*** GIVEN RECORDS

Lemma run_failed_unique now before c after s :
  Forall (fun c' => provider_of c' ≠ provider_of c) before ->
  Forall (fun c' => provider_of c' ≠ provider_of c) after ->
  failedProviders s = [] ->
  provider_of c ∈ failedProviders (foldl (step now) s (before ++ c :: after))
  <-> fails c = true.
Proof.
  intros Hb Ha Hs. rewrite run_failedProviders, Hs, app_nil_l.
  rewrite list_elem_of_fmap. split.
  - intros (c' & Heq & Hin). apply list_elem_of_filter in Hin as [Hf Hin].
    apply elem_of_app in Hin as [Hin | Hin].
    + rewrite Forall_forall in Hb. by destruct (Hb c' Hin).
    + apply elem_of_cons in Hin as [-> | Hin]; [done |].
      rewrite Forall_forall in Ha. by destruct (Ha c' Hin).
  - intros Hf. exists c. split; [done |]. apply list_elem_of_filter.
    split; [done |]. apply elem_of_app. right. by left.
Qed.

(** ** Reset *)

(** C5. [resetState] is idempotent: from any state, resetting twice gives
    the state one reset gives, which has no image results, no generation
    errors, the Provider Registry's empty record as timings, no failed
    provider and [isLoading = false]; and [resetState] does not throw. *)
Theorem resetState_idempotent (empty : gmap string ProviderTiming)
    (s : HookState) :
  (resetState empty (resetState empty s).1).1 = (resetState empty s).1 ∧
  (resetState empty s).1 =
    {| images := []; errors := []; timings := empty;
       failedProviders := []; isLoading := false |} ∧
  (resetState empty s).2 = inr tt.
Proof. repeat split. Qed.

(** ** Failures and their errors *)

Lemma run_names_agree now cs s :
  ImageError.provider <$> errors s = failedProviders s ->
  ImageError.provider <$> errors (foldl (step now) s cs) =
  failedProviders (foldl (step now) s cs).
Proof. intros H. by rewrite run_error_names, run_failedProviders, H. Qed.

Lemma names_agree_iff s p :
  ImageError.provider <$> errors s = failedProviders s ->
  failed p s <-> namedInErrors p s.
Proof.
  intros H. unfold failed, namedInErrors. rewrite <- H, list_elem_of_fmap.
  split; intros (e & He1 & He2); exists e; split; done.
Qed.

Lemma round_names_agree providers p2m now settled p :
  failed p (loaded (foldl (step now) (initial providers p2m now) settled)) <->
  namedInErrors p (loaded (foldl (step now) (initial providers p2m now) settled)).
Proof.
  apply names_agree_iff. cbn [loaded errors failedProviders].
  by apply run_names_agree.
Qed.

(** C3. At every point of a round (after the prologue and after any
    number of calls have settled, in any order) and after it, a provider is
    in the Failed-Provider list if and only if a Generation Error entry
    names it, whatever state the previous round left. *)
Theorem failed_iff_named_in_errors providers p2m now
    (settled : list Call) (s0 : HookState) (p : ProviderKey) :
  (failed p (hook (during providers p2m now settled s0)) <->
   namedInErrors p (hook (during providers p2m now settled s0))) ∧
  (failed p (hook (startGeneration providers p2m now settled s0)) <->
   namedInErrors p (hook (startGeneration providers p2m now settled s0))).
Proof.
  rewrite startGeneration_run, during_run. cbn [hook].
  split; apply names_agree_iff; [| cbn [loaded errors failedProviders]];
    by apply run_names_agree.
Qed.

(** ** The loading flag and the join *)

(** C4. [isLoading] is true as soon as the prologue of [startGeneration]
    has run, stays true (with the promise of [startGeneration] pending)
    after any number of the round's calls have settled, all of them
    included, and is false once the join has resumed [startGeneration]. *)
Theorem isLoading_until_join providers p2m now (calls : list Call)
    (s0 : HookState) :
  isLoading (hook (begin providers p2m now s0)) = true ∧
  (∀ k : nat,
     isLoading (hook (during providers p2m now (take k calls) s0)) = true ∧
     promise (during providers p2m now (take k calls) s0) = None) ∧
  isLoading (hook (startGeneration providers p2m now calls s0)) = false.
Proof.
  split; [reflexivity |]. split; [| by rewrite startGeneration_run].
  intros k. rewrite during_run. cbn [hook promise].
  split; [| reflexivity]. by rewrite run_isLoading.
Qed.

(** ** Containment of failures *)

(** C6. Whatever the outcome of its endpoint call (a rejection with an
    [Error] or with another value, an error response, a success), the
    promise of [generateImage] fulfils; a rejection or an error response is
    appended to the Generation Errors and to the Failed-Provider list; in
    every round, whatever the outcomes and their order, the join has not
    failed while calls settle and the promise of [startGeneration] fulfils
    once they all have. *)
Theorem failures_contained now (p : ProviderKey) (m : option string)
    (o : FetchOutcome) (t : Z) (s : HookState) providers p2m
    (calls : list Call) (s0 : HookState) :
  (generateImage now p m o t s).2 = inr tt ∧
  (∀ err, o = Rejects err ->
     errors (generateImage now p m o t s).1 =
       errors s ++ [ {| ImageError.provider := p;
                        ImageError.message := message_of err |} ] ∧
     failedProviders (generateImage now p m o t s).1 =
       failedProviders s ++ [p]) ∧
  (∀ r, o = Responds r -> ok r = false ->
     errors (generateImage now p m o t s).1 =
       errors s ++ [ {| ImageError.provider := p;
                        ImageError.message := error_or_status r |} ] ∧
     failedProviders (generateImage now p m o t s).1 =
       failedProviders s ++ [p]) ∧
  (∀ k : nat, promise (during providers p2m now (take k calls) s0) = None) ∧
  promise (startGeneration providers p2m now calls s0) = Some (inr tt).
Proof.
  rewrite generateImage_run, startGeneration_run.
  split; [reflexivity |]. split; [| split; [| split]].
  - intros err ->. cbn. done.
  - intros r -> Hr. cbn. rewrite Hr. done.
  - intros k. by rewrite during_run.
  - reflexivity.
Qed.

******

WHAT IS REQUIRED - Find the string "have" in the listing and copy every line in which it occurs.

EXERCISE SOLUTION -
    number of calls have settled, in any order) and after it, a provider is
    after any number of the round's calls have settled, all of them
    once they all have. *)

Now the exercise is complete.